И протянул мне, чтобы я ее просмотры:
— Это то, что приходило мне в голову. Мои записи за последние дни пребывания в Клинике.
Я быстро перелистал страницы. В большинстве своем они оставались чистыми, другие же были усеяны фразами, расположенными как попало, без заголовка и знаков препинания. С его разрешения я приведу здесь некоторые строки.

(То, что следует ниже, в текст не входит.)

(** * dedup.py: duplicate-image selection, reporting and deletion

    Shallow embedding of [src/dedup.py].

    - A Python [dict] is a finite map ([gmap]), a Python [set] a finite set
      ([gset]), a Python [int] an integer of [Z], a [list] a list.
    - Paths are strings, compared the way Python compares [str] values:
      lexicographically, character by character.
    - A run is a function from the file system it starts with to the file
      system it ends with and the log of what it did, in order: the lines
      it printed and the calls it made to the hashing library and to
      [os.remove].
    - [os], [pathlib] and the [imagededup] hashers are not part of the
      script; they are the fields of the records [Platform] and [Hasher].
      Walking the tree, hashing an image and grouping the hashes read the
      file system and leave it as it is; only [os.remove] changes it.  A
      call that raises is a call that returns no value.
    - Iterating over a set visits its elements once each, in the order of
      [elements]; no result below depends on that order.
    - The progress bar of [tqdm] shows on the console only and is left
      out. *)

From Stdlib Require Import ZArith String Ascii.
From stdpp Require Import base gmap sets list strings sorting pretty.

Set Warnings "-clear-no-such-hyp".

Local Open Scope string_scope.
Local Open Scope list_scope.

(** ** Lexicographic order on paths ([sorted] over [str] keys)

    [String.le] compares character by character, a proper prefix first. *)

Definition path_lt (s1 s2 : string) : Prop := String.le s1 s2 ∧ s1 ≠ s2.

(** ** Selection phase of [find_and_process_duplicates] (lines 91-114) *)

(** The two sets the loop mutates. *)
Record selection := Selection {
  files_to_remove : gset string;
  kept_files : gset string
}.

Definition selection_init : selection :=
  {| files_to_remove := ∅; kept_files := ∅ |}.

(** [sorted(duplicates.keys())] *)
Definition dict_keys {V} (d : gmap string V) : list string :=
  (map_to_list d).*1.

Definition sorted (l : list string) : list string := merge_sort String.le l.

(** Body of the inner loop, lines 113-114. *)
Definition mark_duplicate (filename : string) (st : selection) (dup : string)
  : selection :=
  if bool_decide (dup ≠ filename)
     && bool_decide (dup ∉ files_to_remove st)
     && bool_decide (dup ∉ kept_files st)
  then {| files_to_remove := {[dup]} ∪ files_to_remove st;
          kept_files := kept_files st |}
  else st.

(** Body of the outer loop, lines 99-114. *)
Definition visit (duplicates : gmap string (list string)) (st : selection)
    (filename : string) : selection :=
  if bool_decide (filename ∈ files_to_remove st) then st
  else
    let dups := default [] (duplicates !! filename) in
    match dups with
    | [] => st
    | _ :: _ =>
        foldl (mark_duplicate filename)
              {| files_to_remove := files_to_remove st;
                 kept_files := {[filename]} ∪ kept_files st |}
              dups
    end.

Definition select_over (duplicates : gmap string (list string))
    (filenames : list string) : selection :=
  foldl (visit duplicates) selection_init (sorted filenames).

Definition select (duplicates : gmap string (list string)) : selection :=
  select_over duplicates (dict_keys duplicates).

(** *** The loop, recording its states

    [select_trace] runs the same loop and returns every state it passes
    through, in order: the initial one, the state after each
    [kept_files.add] and the state after each iteration of the inner loop.
    Its last state is the result of [select]. *)
Fixpoint scanl {A B} (f : A → B → A) (a : A) (l : list B) : list A :=
  match l with
  | [] => []
  | x :: l' => f a x :: scanl f (f a x) l'
  end.

Definition visit_trace (duplicates : gmap string (list string))
    (st : selection) (filename : string) : list selection :=
  if bool_decide (filename ∈ files_to_remove st) then []
  else
    let dups := default [] (duplicates !! filename) in
    match dups with
    | [] => []
    | _ :: _ =>
        let st1 := {| files_to_remove := files_to_remove st;
                      kept_files := {[filename]} ∪ kept_files st |} in
        st1 :: scanl (mark_duplicate filename) st1 dups
    end.

Fixpoint loop_trace (duplicates : gmap string (list string))
    (st : selection) (filenames : list string) : list selection :=
  match filenames with
  | [] => []
  | filename :: rest =>
      visit_trace duplicates st filename
        ++ loop_trace duplicates (visit duplicates st filename) rest
  end.

Definition select_trace (duplicates : gmap string (list string))
  : list selection :=
  selection_init
    :: loop_trace duplicates selection_init (sorted (dict_keys duplicates)).

(** ** Effects: console output, calls into the hashing library, deletions *)

Inductive event :=
  | Print (line : string)
  | EncodeImage (image_file : string)
  | FindDuplicates (max_distance_threshold : Z)
  | OsRemove (path : string).

(** What the script uses of [os] and [pathlib].  [os_remove] returns the
    file system without the file, or the message of the [OSError]. *)
Record Platform (FS : Type) := {
  os_walk : FS → string → list (string * list string * list string);
  os_path_join : string → string → string;
  path_suffix : string → string;
  str_lower : string → string;
  os_remove : string → FS → string + FS
}.
Arguments os_walk {FS}.
Arguments os_path_join {FS}.
Arguments path_suffix {FS}.
Arguments str_lower {FS}.
Arguments os_remove {FS}.

(** The interface shared by [PHash], [DHash], [WHash] and [AHash].  Both
    methods only read; [encode_image] is [None] when the library raises. *)
Record Hasher (FS Hash : Type) := {
  encode_image : FS → string → option Hash;
  find_duplicates : gmap string Hash → Z → gmap string (list string)
}.
Arguments encode_image {FS Hash}.
Arguments find_duplicates {FS Hash}.

Inductive hash_method := phash | dhash | whash | ahash.

Record Args := {
  input_dir : string;
  method : hash_method;
  threshold : Z;
  delete_flag : bool
}.

Definition nl : string := String (ascii_of_nat 10) EmptyString.

Definition extensions : gset string :=
  {[ ".jpg"; ".jpeg"; ".png"; ".bmp"; ".tiff"; ".webp" ]}.

(** The three numbers of the result summary, lines 118-120. *)
Record summary := {
  total_processed : Z;
  unique_to_keep : Z;
  duplicates_found : Z
}.

Section Pipeline.
Context {FS Hash : Type}.
Variable platform : Platform FS.
Variable HASH_METHODS : hash_method → Hasher FS Hash.

Definition scan_file (root : string) (image_paths : list string)
    (file : string) : list string :=
  if bool_decide (str_lower platform (path_suffix platform file) ∈ extensions)
  then image_paths ++ [os_path_join platform root file]
  else image_paths.

Definition scan_dir (image_paths : list string)
    (entry : string * list string * list string) : list string :=
  let '(root, dirs, files) := entry in
  foldl (scan_file root) image_paths files.

Definition get_image_files (fs : FS) (root_dir : string)
  : list string * list event :=
  let image_paths := foldl scan_dir [] (os_walk platform fs root_dir) in
  (image_paths,
   [Print ("Scanning " ++ root_dir ++ " for images...");
    Print ("Found " ++ pretty (length image_paths) ++ " images.")]).

(** Body of the loop of [generate_encodings], lines 73-80. *)
Definition encode_step (hasher : Hasher FS Hash) (fs : FS)
    (acc : gmap string Hash * list event) (img_path : string)
  : gmap string Hash * list event :=
  let '(encodings, log) := acc in
  match encode_image hasher fs img_path with
  | Some hash_str =>
      (<[img_path := hash_str]> encodings, log ++ [EncodeImage img_path])
  | None => (encodings, log ++ [EncodeImage img_path])
  end.

Definition generate_encodings (hasher : Hasher FS Hash) (fs : FS)
    (image_paths : list string) : gmap string Hash * list event :=
  foldl (encode_step hasher fs)
        (∅, [Print "Generating image hashes..."]) image_paths.

Definition summarize (encodings : gmap string Hash) (st : selection)
  : summary :=
  {| total_processed := Z.of_nat (size encodings);
     unique_to_keep :=
       Z.of_nat (size encodings) - Z.of_nat (size (files_to_remove st));
     duplicates_found := Z.of_nat (size (files_to_remove st)) |}.

Definition delete_step (acc : FS * list event) (file_path : string)
  : FS * list event :=
  let '(fs, log) := acc in
  match os_remove platform file_path fs with
  | inr fs' =>
      (fs', log ++ [OsRemove file_path; Print ("Deleted: " ++ file_path)])
  | inl e =>
      (fs, log ++ [OsRemove file_path;
                   Print ("Error deleting " ++ file_path ++ ": " ++ e)])
  end.

Definition dry_run_step (acc : FS * list event) (file_path : string)
  : FS * list event :=
  let '(fs, log) := acc in
  (fs, log ++ [Print ("Would delete: " ++ file_path)]).

(** The result summary, lines 117-120. *)
Definition result_summary (encodings : gmap string Hash) (st : selection)
  : list event :=
  let r := summarize encodings st in
  [Print (nl ++ "--- Result Summary ---");
   Print ("Total images processed: " ++ pretty (total_processed r));
   Print ("Unique images to keep:  " ++ pretty (unique_to_keep r));
   Print ("Duplicates found:       " ++ pretty (duplicates_found r))].

Definition find_and_process_duplicates (encodings : gmap string Hash)
    (hasher : Hasher FS Hash) (threshold : Z) (delete_mode : bool) (fs : FS)
  : FS * list event :=
  let duplicates := find_duplicates hasher encodings threshold in
  let st := select duplicates in
  let log :=
    [Print "Finding duplicates..."; FindDuplicates threshold]
      ++ result_summary encodings st in
  if bool_decide (size (files_to_remove st) = 0) then (fs, log)
  else if delete_mode then
    foldl delete_step
          (fs, log ++ [Print (nl ++ "!!! DELETING DUPLICATES !!!")])
          (elements (files_to_remove st))
  else
    let '(fs', log') :=
      foldl dry_run_step
            (fs, log ++ [Print (nl ++ "--- Dry Run (Files that would be deleted) ---")])
            (elements (files_to_remove st)) in
    (fs', log' ++ [Print (nl ++ "Run with --delete to actually remove these files.")]).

«Двери рая с грохотом захлопнулись за моей спиной я не обернулся
От моих ног тянется тень моих ног по всей моей дороге до самой стены
Я иду по собственной тени под моими сомкнутыми веками словно кровавые корабли на дорогах Анатолии
Помню и красивый дом из песчаника с окнами миража
В ушах моих городской гул сладкий гул Вавилона
Некогда некогда у кромки пустыни в оазисе поглощенных песком народов
Некогда некогда врата неба некогда время нетерпения некогда будущее»
Мы вернулись затем в его гостиничный номер. Оба мы были измучены, но время поджимало, нужно было сделать последнее усилие.
— Мне осталось рассказать совсем немного, — сказал он, желая ободрить меня. — Я перехожу к семидесятым годам.
Во внешнем мире происходили теперь такие события, что их отзвуки стали доходить и до нас. Под отзвуками я имею в виду гул сражений. Разрывы, очереди, сирены «скорой помощи».
Это была еще не война. Только залпы, ее предвещавшие. Вспышки насилия, которые сопровождались все большим грохотом, раздававшимся все ближе и ближе. Во внешнем мире люди, быть может, понимали, что происходит, — мы же имели дело лишь с шумовым оформлением.
Однако этот грохот за сценой лишил нас покоя. Рассказывал ли я вам уже о пациенте, которого прозвали Сиккин? Кажется, нет. Полагаю, из всех моих товарищей по несчастью я упомянул одного лишь Лобо… Сиккин — его полная противоположность. Лобо был самым деликатным и самым безобидным существом в мире, порой у меня создавалось впечатление, будто он сам согласился на заточение, потому что его родные настаивали, а он просто не захотел с ними спорить — считал, что мир создан не для него или он сам не создан для мира, появился на свет слишком рано или слишком поздно, или не там, где следовало, или не так, как надо… короче, он безропотно оставил мир и не требовал от жизни ничего, кроме возможности время от времени посидеть за своим пианино.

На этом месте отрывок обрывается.